Syntax:
gmX injector (field) (inputfile) (mode)takes data from the specified inputfile, which should be in the .forw format of the extractor:
charfile1 first line of thing1 maybe more of thing1 maybe even more of thing1 first line of thing2 maybe more of thing2 maybe even more of thing2, etc first line of thing3 ... charfile2 first line of thing4 etc, etcand considers it a mapping between the charfiles (no .tex suffixes) specified in inputfile and the contents of the extractable specified by field. It looks in Charsheets for those charfiles and changes them.
If mode is --replace
(or -r
),
the current content of that extractable field for the specified charfiles
is replaced with the injected content. (Initial comments survive.)
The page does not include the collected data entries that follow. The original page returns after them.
Definition forward (self : t) (x x_mask dur_r dur_hat : tensor)
    : res (list (list tensor)) :=
  let x := torch.detach x in
  x ← torch.mul x x_mask ≫= conv_1 self;
  let x := torch.relu x in
  x ← LayerNorm.forward (norm_1 self) x;
  x ← torch.mul x x_mask ≫= conv_2 self;
  let x := torch.relu x in
  x ← LayerNorm.forward (norm_2 self) x;
  let output_probs := [] in
  for_ [dur_r; dur_hat]
    (λ output_probs dur,
       output_prob ← forward_probability self x x_mask dur;
       Ok (output_probs ++ [[output_prob]]))
    output_probs.

End DurationDiscriminator.

Module StochasticDurationPredictor.

(** What [forward] returns: the negative log-likelihood [(B,)], or the
    log-duration [(B, 1, T_text)]. *)
Inductive output :=
| Nll (nll : vec)
| LogDuration (logw : tensor).

(** Modelled from the spec: the dropout of DilatedDepthSeparableConv
    (flow.py, not among the sources), section 4.5: every layer of the stack
    ends in a dropout before its residual add.  [__init__] builds [self.dds]
    and [self.post_dds] with [dropout_rate] (0.5 by default), so in training
    mode each of their calls draws one mask per layer from the generator; in
    evaluation mode, or with a rate of zero, nothing is drawn.  A stack takes
    the masks drawn for it in the call as its first argument.  The
    convolutional flows are built without a dropout rate (lines 73-78 and
    94-99) and take no mask. *)
Record dropout_masks := {
  dds_masks : list tensor;
  post_dds_masks : list tensor;
}.

Record t := {
  pre : tensor → res tensor;
  dds : list tensor → tensor → tensor → res tensor;
  proj : tensor → res tensor;
  log_flow : tensor → tensor → res (tensor * vec);
  flows : list Flow;
  post_pre : tensor → res tensor;
  post_dds : list tensor → tensor → tensor → res tensor;
  post_proj : tensor → res tensor;
  post_flows : list Flow;
  global_conv : option (tensor → res tensor);
}.

(** The modules [__init__] constructs, as the maps they compute, the two
    stacks from the dropout masks they draw. *)
Record modules := {
  new_pre : tensor → res tensor;
  new_dds : list tensor → tensor → tensor → res tensor;
  new_proj : tensor → res tensor;
  new_log_flow : tensor → tensor → res (tensor * vec);
  new_affine_fwd : tensor → tensor → option tensor → res (tensor * vec);
  new_affine_inv : tensor → tensor → option tensor → res tensor;
  new_conv_fwd : nat → tensor → tensor → option tensor → res (tensor * vec);
  new_conv_inv : nat → tensor → tensor → option tensor → res tensor;
  new_post_pre : tensor → res tensor;
  new_post_dds : list tensor → tensor → tensor → res tensor;
  new_post_proj : tensor → res tensor;
  new_post_affine_fwd : tensor → tensor → option tensor → res (tensor * vec);
  new_post_affine_inv : tensor → tensor → option tensor → res tensor;
  new_post_conv_fwd : nat → tensor → tensor → option tensor → res (tensor * vec);
  new_post_conv_inv : nat → tensor → tensor → option tensor → res tensor;
  new_global_conv : tensor → res tensor;
}.

Definition init (new : modules) (flows : nat) (global_channels : Z) : t :=
  {| pre := new_pre new;
     dds := new_dds new;
     proj := new_proj new;
     log_flow := new_log_flow new;
     flows :=
       [ElementwiseAffineFlow (new_affine_fwd new) (new_affine_inv new)]
       ++ flat_map (λ i,
            [ConvFlow (new_conv_fwd new i) (new_conv_inv new i); FlipFlow])
            (seq 0 flows);
     post_pre := new_post_pre new;
     post_dds := new_post_dds new;
     post_proj := new_post_proj new;
     post_flows :=
       [ElementwiseAffineFlow (new_post_affine_fwd new) (new_post_affine_inv new)]
       ++ flat_map (λ i,
            [ConvFlow (new_post_conv_fwd new i) (new_post_conv_inv new i); FlipFlow])
            (seq 0 flows);
     global_conv :=
       if decide (0 < global_channels)%Z then Some (new_global_conv new)
       else None |}.

(** Lines 130-135: the conditioning feature, before the mode branch. *)
Definition condition (self : t) (masks : dropout_masks) (x x_mask : tensor)
    (g : option tensor) : res tensor :=
  let x := torch.detach x in
  x ← pre self x;
  x ← match g with
      | Some g =>
          match global_conv self with
          | Some global_conv => gx ← global_conv (torch.detach g); torch.add x gx
          | None => Raise (AttributeError "global_conv")
          end
      | None => Ok x
      end;
  x ← dds self (dds_masks masks) x x_mask;
  proj self x ≫= (λ p, torch.mul p x_mask).

(** [0.5 * (math.log(2 * math.pi) + z**2)] and its negative *)
Definition half_log_normal (v : R) : R := (0.5 * (ln (2 * PI) + v ^ 2))%R.
Definition neg_half_log_normal (v : R) : R := (- 0.5 * (ln (2 * PI) + v ^ 2))%R.

(** Lines 138-177: the likelihood branch. *)
Definition likelihood (self : t) (randn : nat → nat → nat → tensor)
    (masks : dropout_masks) (x x_mask : tensor) (w : option tensor) : res vec :=
  match w with
  | None => Raise (AssertionError "w must be provided.")
  | Some w =>
      h_w ← post_pre self w;
      h_w ← post_dds self (post_dds_masks masks) h_w x_mask;
      h_w ← post_proj self h_w ≫= (λ p, torch.mul p x_mask);
      e_q ← torch.mul (randn (torch.size0 w) 2 (torch.size2 w)) x_mask;
      let z_q := e_q in
      let logdet_tot_q := Float 0 in
      '(z_q, logdet_tot_q) ←
        for_ (post_flows self)
          (λ '(z_q, logdet_tot_q) flow,
             g ← torch.add x h_w;
             '(z_q, logdet_q) ← call flow z_q x_mask (Some g) false ≫= unpack_pair;
             logdet_tot_q ← num_add logdet_tot_q logdet_q;
             Ok (z_q, logdet_tot_q))
          (z_q, logdet_tot_q);
      '(z_u, z1) ← torch.split_sizes 1 1 z_q ≫= unpack2;
      u ← torch.mul (torch.tmap torch.sigmoid z_u) x_mask;
      z0 ← torch.sub w u ≫= (λ d, torch.mul d x_mask);
      ls ← torch.add (torch.tmap torch.logsigmoid z_u)
                     (torch.tmap torch.logsigmoid (torch.neg z_u));
      ls ← torch.mul ls x_mask;
      logdet_tot_q ← num_add logdet_tot_q (torch.sum12 ls);
      nq ← torch.mul (torch.tmap neg_half_log_normal e_q) x_mask;
      logq ← num_rsub (torch.sum12 nq) logdet_tot_q;
      let logdet_tot := Float 0 in
      '(z0, logdet) ← log_flow self z0 x_mask;
      logdet_tot ← num_add logdet_tot logdet;
      z ← torch.cat z0 z1;
      '(z, logdet_tot) ←
        for_ (flows self)
          (λ '(z, logdet_tot) flow,
             '(z, logdet) ← call flow z x_mask (Some x) false ≫= unpack_pair;
             logdet_tot ← num_add logdet_tot logdet;
             Ok (z, logdet_tot))
          (z, logdet_tot);
      nz ← torch.mul (torch.tmap half_log_normal z) x_mask;
      nll ← num_rsub (torch.sum12 nz) logdet_tot;
      torch.vadd nll logq
  end.

(** Lines 179-180: the flows of the sampling branch. *)
Definition sampling_flows (self : t) : res (list Flow) :=
  let flows := reverse (flows self) in
  match last flows with
  | Some flows_last => Ok (take (length flows - 2) flows ++ [flows_last])
  | None => Raise (IndexError "list index out of range")
  end.

(** Lines 179-193: the sampling branch. *)
Definition sampling (self : t) (randn : nat → nat → nat → tensor)
    (x x_mask : tensor) (noise_scale : R) : res tensor :=
  flows ← sampling_flows self;
  let z := torch.scale noise_scale (randn (torch.size0 x) 2 (torch.size2 x)) in
  z ← for_ flows (λ z flow, call flow z x_mask (Some x) true ≫= as_tensor) z;
  '(z0, z1) ← torch.split 1 z ≫= unpack2;
  let logw := z0 in
  Ok logw.

(** [forward]; what the generator yields in this call is given: [randn b c t]
    is the standard-normal draw that [torch.randn(b, c, t)] returns, [masks]
    holds the dropout masks. *)
Definition forward (self : t) (randn : nat → nat → nat → tensor)
    (masks : dropout_masks) (x x_mask : tensor) (w g : option tensor)
    (inverse : bool) (noise_scale : R) : res output :=
  x ← condition self masks x x_mask g;
  if negb inverse then Nll <$> likelihood self randn masks x x_mask w
  else LogDuration <$> sampling self randn x x_mask noise_scale.

End StochasticDurationPredictor.

(** ** local_fbank/compute_fbank_ljspeech.py *)

Module compute_fbank_ljspeech.

(** The calls that reach outside the process, in the order they are made. *)
Inductive event :=
| load_manifest (path : string)
| get_executor
| is_file (path : string)
| logging_info (msg : string)
| from_manifests
| resample (sampling_rate : Z)
| compute_and_store_features (storage_path : string) (num_jobs : Z)
| to_file (path : string).

Record FbankConfig := {
  num_mel_bins : Z;
  sampling_rate : Z;
  frame_length : R;
  frame_shift : R;
}.

(** [Path(a) / b] *)
Definition path_join (a b : string) : string := a +:+ "/" +:+ b.

Section script.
This is the usual mode. The alternative is --add
(or -a
), for which the injected contents are added
at the end of the current contents.
The inputfile is almost always either a .forw file produced
by the extractor and edited by you, or a file produced by
invertmap acting on a .back file which was
produced by the extractor and edited by you. In either case, the format
of the file should be ok if you maintain the pattern while editing,
and --replace
will be the appropriate mode.
If an injection fails for a charsheet, look at it. Possible causes include the file being read-only or the file not having the extractable field present.
The old versions will be in charfile1.old, charfile2.old, etc; you look at the differences between the .old files and the .tex files before you blow away the .old files. This is especially true when you (as usual) use --replace, since you're losing old content. Be careful.